|Fertility of HIV-infected women: insights from Demographic and Health Surveys|
||Chen WJ, Walker N.
||Sexually Transmitted Infections, 2010;86:ii22-ii27 doi:10.1136/sti.2010.043620
More than one region
Objective To analyse the data from Demographic and Health Survey (DHS) linking HIV serological data and fertility, and to recommend new age-specific fertility rate (ASFR) ratios of HIV-positive women to HIV-negative women to be used in the WHO/UNAIDS HIV estimates.
Methods The authors obtained ASFRs and ASFR ratios from HIV-infected women and HIV-uninfected women from 20 DHS surveys collected between 2003 and 2007. The authors then computed mean and median ASFR ratios, and performed general linear modelling to estimate the overall ASFR ratio for each age group, and finally performed an analysis to identify determinants to national ASFR ratio for women aged 15–19 years old.
Results The overall ASFR ratio estimated by regression was highest among women aged 15–19 years old (ASFR ratio of 1.20), and decreased with age (ASFR ratio of 0.76, 0.71, 0.65, 0.59 and 0.53, respectively for every 5-year bracket of 20–44 years old).

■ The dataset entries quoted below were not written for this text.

Lemma shape_exp2ipsi n p self :
  set_size n p = Ok self → shape (exp2ipsi self) n n.
Proof.
  intros Hs. destruct (shape_kx _ _ _ Hs) as [Hx Hy].
  destruct (set_size_grids _ _ _ Hs) as [Ekx Eky].
  revert Hs. unfold set_size.
  destruct (kxky (n, n)) as [[kx0 ky0]|] eqn:Ek; cbn [mbind result_bind];
    [|done].
  destruct (_generate_exp2ipsi _ _) as [e|] eqn:Ee; cbn [mbind result_bind];
    [|done].
  intros [= <-]. cbn [exp2ipsi kx ky] in *.
  unfold _generate_exp2ipsi in Ee.
  destruct (setitem _ 0 0 _) as [ksq|] eqn:Eq; cbn [mbind result_bind] in Ee;
    [|done].
  injection Ee as <-.
  apply shape_zip2; [by apply shape_zip2|].
  eapply shape_setitem; [done|]. apply shape_amap. by apply shape_zip2.
Qed.

Section Shapes.
Context `{Numpy}.

Lemma set_power_exp2ipsi self pE pB self' :
  set_power self pE pB = Ok self' →
  exp2ipsi self' = exp2ipsi self ∧ kx self' = kx self ∧ ky self' = ky self ∧
  pixel_size self' = pixel_size self ∧ p_E self' = pE ∧ p_B self' = pB.
Proof.
  unfold set_power.
  destruct pE as [fE|]; [destruct (_generate_power_array self junkR fE)|];
    cbn [mbind result_bind]; try done.
  all: destruct pB as [fB|]; [destruct (_generate_power_array self junkR fB)|];
    cbn [mbind result_bind mret result_ret]; try done.
  all: by intros [= <-].
Qed.
(** * h-a-kvnl: hierarchical annotated key-value codec

    A shallow embedding of [h_a_kvnl.py] (decoder [read_single] / [read],
    encoder [write_single] / [write], the built-in [Map] / [List] handlers)
    and the properties of the codec stated over it.

    Modelling conventions.
    - A Python generator is modelled by its complete run: the list of items
      it yields, in order, and how it ends (normal return, with the position
      the shared stream is left at, or a raised exception).  A consumer of a
      generator ([dict], [list], [tuple], a [for] loop) walks the yielded
      items in order and only then meets the way the run ended, which is
      what lazy evaluation does.
    - The shared record stream is the list of items still to be pulled.
    - Recursion between [read] and [read_single] goes through a fuel
      argument; [fuel_for] gives an amount that is always sufficient. *)

From Stdlib Require Import String Ascii List Bool Arith Lia.
Set Warnings "-register-all".
Import ListNotations.
Local Open Scope string_scope.
Local Open Scope list_scope.

(** ** Python exceptions raised by the module *)

Inductive exn : Type :=
| DecodingError
| ValueError
| EOFError
| TypeError
| AttributeError.

(** ** Values and lines *)

(** Keys of a Python [dict]: strings, and non-string hashables. *)
Inductive dkey : Type :=
| KStr (s : string)
| KInt (n : nat)
| KBytes (b : string).

(** Python values handled by the codec.  [VBytes] holds the content of a
    [bytes] object.  [VPair a v] is the two-element
    tuple [(a, v)]; [VHier a v cs] is a [HierarchicalValueTuple] whose
    children are a tuple of lines.  A line is [None], the terminal marker
    ['\n'], or a [(key, value)] tuple. *)
Inductive value : Type :=
| VNone
| VInt (n : nat)
| VStr (s : string)
| VBytes (b : string)
| VPair (a : string) (v : value)
| VDict (items : list (dkey * value))
| VList (items : list value)
| VHier (a : string) (v : value) (children : list line)
with line : Type :=
| LNone
| LTerm
| LPair (k : string) (v : value).

Definition stream := list line.

(** Python truthiness ([if value:]). *)
Definition truthy (v : value) : bool :=
  match v with
  | VNone => false
  | VInt n => negb (Nat.eqb n 0)
  | VStr s => negb (String.eqb s "")
  | VBytes b => negb (String.eqb b "")
  | VPair _ _ => true
  | VDict items => negb (Nat.eqb (length items) 0)
  | VList items => negb (Nat.eqb (length items) 0)
  | VHier _ _ _ => true
  end.

(** ** String operations used by the module *)

(** [key.startswith(prefix)] *)
Fixpoint startswith (key prefix : string) {struct prefix} : bool :=
  match prefix with
  | EmptyString => true
  | String c p =>
      match key with
      | EmptyString => false
      | String d k => Ascii.eqb c d && startswith k p
      end
  end.

(** [key.removeprefix(prefix)] *)
Fixpoint drop (n : nat) (s : string) : string :=
  match n with
  | 0 => s
  | S m => match s with EmptyString => EmptyString | String _ t => drop m t end
  end.

Definition removeprefix (key prefix : string) : string :=
  if startswith key prefix then drop (String.length prefix) key else key.

Definition gt : ascii := ">"%char.

(** ['>' in annotation] *)
Fixpoint has_gt (a : string) : bool :=
  match a with
  | EmptyString => false
  | String c t => Ascii.eqb c gt || has_gt t
  end.

(** [annotation.split('>', maxsplit=1)] on a string that contains ['>']. *)
Fixpoint split_gt (a : string) : string * string :=
  match a with
  | EmptyString => (EmptyString, EmptyString)
  | String c t =>
      if Ascii.eqb c gt then (EmptyString, t)
      else let '(tag, suffix) := split_gt t in (String c tag, suffix)
  end.

(** [annotation in annotations] for a tuple of aliases. *)
Fixpoint mem_str (a : string) (aliases : list string) : bool :=
  match aliases with
  | [] => false
  | x :: xs => String.eqb a x || mem_str a xs
  end.

(** ** Python [dict] as an insertion-ordered association list *)

Definition dkey_eqb (a b : dkey) : bool :=
  match a, b with
  | KStr x, KStr y => String.eqb x y
  | KInt x, KInt y => Nat.eqb x y
  | KBytes x, KBytes y => String.eqb x y
  | _, _ => false
  end.

(** [d[k] = v]: an existing key keeps its position and takes the new value,
    a new key is appended. *)
Fixpoint dict_set {A : Type} (d : list (dkey * A)) (k : dkey) (v : A)
  : list (dkey * A) :=
  match d with
  | [] => [(k, v)]
  | (k', v') :: rest =>
      if dkey_eqb k' k then (k', v) :: rest
      else (k', v') :: dict_set rest k v
  end.

Fixpoint dict_get {A : Type} (d : list (dkey * A)) (k : dkey) : option A :=
  match d with
  | [] => None
  | (k', v') :: rest => if dkey_eqb k' k then Some v' else dict_get rest k
  end.

(** ** Generator runs *)

(** The run of [read]: the lines it yields and how it ends.  [Done ys rest]
    is a normal return leaving the shared stream at [rest]; [Fail ys e]
    raises [e] after having yielded [ys]. *)
Inductive run : Type :=
| Done (ys : list line) (rest : stream)
| Fail (ys : list line) (e : exn)
| OutOfFuel.

(** The run of [read_single], one constructor per exit of its body.  Each
    starts with [skips] yields of [None] (the [continue] branch). *)
Inductive single_run : Type :=
| YieldTerm (skips : nat) (rest : stream)
| YieldPair (skips : nat) (k : string) (v : value) (rest : stream)
| Raises (skips : nat) (e : exn)
| SingleFuel.

Definition skip_more (r : single_run) : single_run :=
  match r with
  | YieldTerm n rest => YieldTerm (S n) rest
  | YieldPair n k v rest => YieldPair (S n) k v rest
  | Raises n e => Raises (S n) e
  | SingleFuel => SingleFuel
  end.

Definition yield_first (ys : list line) (r : run) : run :=
  match r with
  | Done zs rest => Done (ys ++ zs) rest
  | Fail zs e => Fail (ys ++ zs) e
  | OutOfFuel => OutOfFuel
  end.

(** What a handler makes of the children generator it is given. *)
Inductive handled : Type :=
| Value (v : value) (rest : stream)
| Raise (e : exn)
| HandlerFuel.

(** ** Built-in decoders *)

(** [dict(stream)], continuing from the entries [d] already inserted. *)
Fixpoint dict_update (d : list (dkey * value)) (ys : list line)
  : exn + list (dkey * value) :=
  match ys with
  | [] => inr d
  | LNone :: _ => inl TypeError
  | LTerm :: _ => inl ValueError
  | LPair k v :: t => dict_update (dict_set d (KStr k) v) t
  end.

(** [ensure_empty_key] *)
Definition ensure_empty_key (key : string) (v : value) : exn + value :=
  if negb (String.eqb key "") then inl DecodingError else inr v.

(** [list(ensure_empty_key(key, value) for key, value in stream)] *)
Fixpoint list_collect (ys : list line) : exn + list value :=
  match ys with
  | [] => inr []
  | LNone :: _ => inl TypeError
  | LTerm :: _ => inl ValueError
  | LPair k v :: t =>
      match ensure_empty_key k v with
      | inl e => inl e
      | inr v' =>
          match list_collect t with
          | inl e => inl e
          | inr vs => inr (v' :: vs)
          end
      end
  end.

(** A consumer that walks the whole children generator: [walk] sees the
    yielded lines first, the end of the run afterwards. *)
Definition consume (walk : list line -> exn + value) (children : run)
  : handled :=
  match children with
  | Done ys rest =>
      match walk ys with inl e => Raise e | inr v => Value v rest end
  | Fail ys e =>
      match walk ys with inl e' => Raise e' | inr _ => Raise e end
  | OutOfFuel => HandlerFuel
  end.

Definition decode_map (v : value) (children : run) : handled :=
  if truthy v then Raise DecodingError
  else consume (fun ys => match dict_update [] ys with
                          | inl e => inl e
                          | inr d => inr (VDict d)
                          end) children.

Definition decode_list (v : value) (children : run) : handled :=
  if truthy v then Raise DecodingError
  else consume (fun ys => match list_collect ys with
                          | inl e => inl e
                          | inr vs => inr (VList vs)
                          end) children.

(** [HierarchicalValueTuple(annotation, value, children)]: [tuple(children)]. *)
Definition HierarchicalValueTuple (a : string) (v : value) (children : run)
  : handled :=
  consume (fun ys => inr (VHier a v ys)) children.

(** A caller's handler that first materialises the children
    ([tuple(children)]) and then computes its result from them. *)
Definition materialise (f : list line -> exn + value) (children : run)
  : handled :=
  match children with
  | Done ys rest =>
      match f ys with inl e => Raise e | inr v => Value v rest end
  | Fail _ e => Raise e
  | OutOfFuel => HandlerFuel
  end.

(** A registered decoder: one of the built-in ones, or a caller's handler
    that materialises the children and computes a value from them. *)
Inductive decoder : Type :=
| DecodeMap
| DecodeList
| DecodeWith (f : value -> list line -> exn + value).

Definition apply_decoder (d : decoder) (v : value) (children : run) : handled :=
  match d with
  | DecodeMap => decode_map v children
  | DecodeList => decode_list v children
  | DecodeWith f => materialise (f v) children
  end.

(** The [default] argument of [read_single]: [raise_decoding_error] (the
    default of the argument), [None], or a caller's factory that
    materialises the children. *)
Inductive default_decoder : Type :=
| raise_decoding_error
| DefaultNone
| DefaultFactory (f : string -> value -> list line -> exn + value).

Definition apply_default (d : default_decoder) (a : string) (v : value)
  (children : run) : handled :=
  match d with
  | raise_decoding_error => Raise DecodingError
  | DefaultNone => HierarchicalValueTuple a v children
  | DefaultFactory f => materialise (f a v) children
  end.

Definition registry := list (list string * decoder).

Definition DECODERS : registry :=
  [ (["Map"; "M"], DecodeMap); (["List"; "L"], DecodeList) ].

(** [for annotations, decode in decoders.items(): if annotation in annotations] *)
Fixpoint find_handler {H : Type} (tag : string) (table : list (list string * H))
  : option H :=
  match table with
  | [] => None
  | (aliases, h) :: rest =>
      if mem_str tag aliases then Some h else find_handler tag rest
  end.

(** The annotation and scalar part of a payload: a tuple is unpacked, an
    object exposes its [annotation] and [value] attributes, anything else
    has no annotation. *)
Definition annotation_of (v : value) : option string :=
  match v with
  | VPair a _ => Some a
  | VHier a _ _ => Some a
  | _ => None
  end.

Definition scalar_of (v : value) : value :=
  match v with
  | VPair _ s => s
  | VHier _ s _ => s
  | _ => v
  end.

Definition is_leaf (v : value) : bool :=
  match annotation_of v with
  | None => true
  | Some a => negb (has_gt a)
  end.

(** The body of [read]'s loop on one run of [read_single]: its yields are
    forwarded; a terminal marker ends the block, a pair is followed by the
    next [read_single] on the same stream, an exception propagates. *)
Definition of_single (r : single_run) (continue : stream -> run) : run :=
  match r with
  | YieldTerm n rest => Done (repeat LNone n) rest
  | YieldPair n k v rest => yield_first (repeat LNone n ++ [LPair k v]) (continue rest)
  | Raises n e => Fail (repeat LNone n) e
  | SingleFuel => OutOfFuel
  end.

(** ** Decoder: [read_single] and [read] with a decoder registry *)

Fixpoint read_single (fuel : nat) (decoders : registry)
  (default : default_decoder) (prefix : string) (s : stream) : single_run :=
  match fuel with
  | 0 => SingleFuel
  | S fuel' =>
      match s with
      | [] => Raises 0 EOFError
      | LNone :: s' => skip_more (read_single fuel' decoders default prefix s')
      | LTerm :: s' => YieldTerm 0 s'
      | LPair key orig_value :: s' =>
          if negb (startswith key prefix) then Raises 0 DecodingError
          else
            let key := removeprefix key prefix in
            if is_leaf orig_value then YieldPair 0 key orig_value s'
            else
              let annotation := match annotation_of orig_value with
                                | Some a => a
                                | None => ""
                                end in
              let v := scalar_of orig_value in
              let '(annotation, next_prefix) := split_gt annotation in
              let children :=
                read fuel' decoders default (prefix ++ next_prefix) s' in
              let made :=
                match find_handler annotation decoders with
                | Some decode => apply_decoder decode v children
                | None => apply_default default annotation v children
                end in
              match made with
              | Value v' rest => YieldPair 0 key v' rest
              | Raise e => Raises 0 e
              | HandlerFuel => SingleFuel
              end
      end
  end

with read (fuel : nat) (decoders : registry) (default : default_decoder)
  (prefix : string) (s : stream) : run :=
  match fuel with
  | 0 => OutOfFuel
  | S fuel' =>
      of_single (read_single fuel' decoders default prefix s)
                (read fuel' decoders default prefix)
  end.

The mean and median of ASFR ratios among 20 countries were similar to the results above. The analysis suggested that country-specific proportion of sexually active women aged 15–19 years old could be a determinant of the ASFR ratio for this group. The higher proportion of sexually active women in this group suggested a lower ASFR ratio in young women.
Conclusion This study confirmed previous findings of a high ASFR ratio among women younger than 20 years old, and of decreasing ASFR ratios with age among those aged 20 years or older, based on nationally representative data from a large number of countries. The study updated the assumptions used in the annual WHO/UNAIDS HIV epidemic estimates. Countries should compute their own ASFR ratio of 15–19-year-old women accounting for the sexually active rate among young females.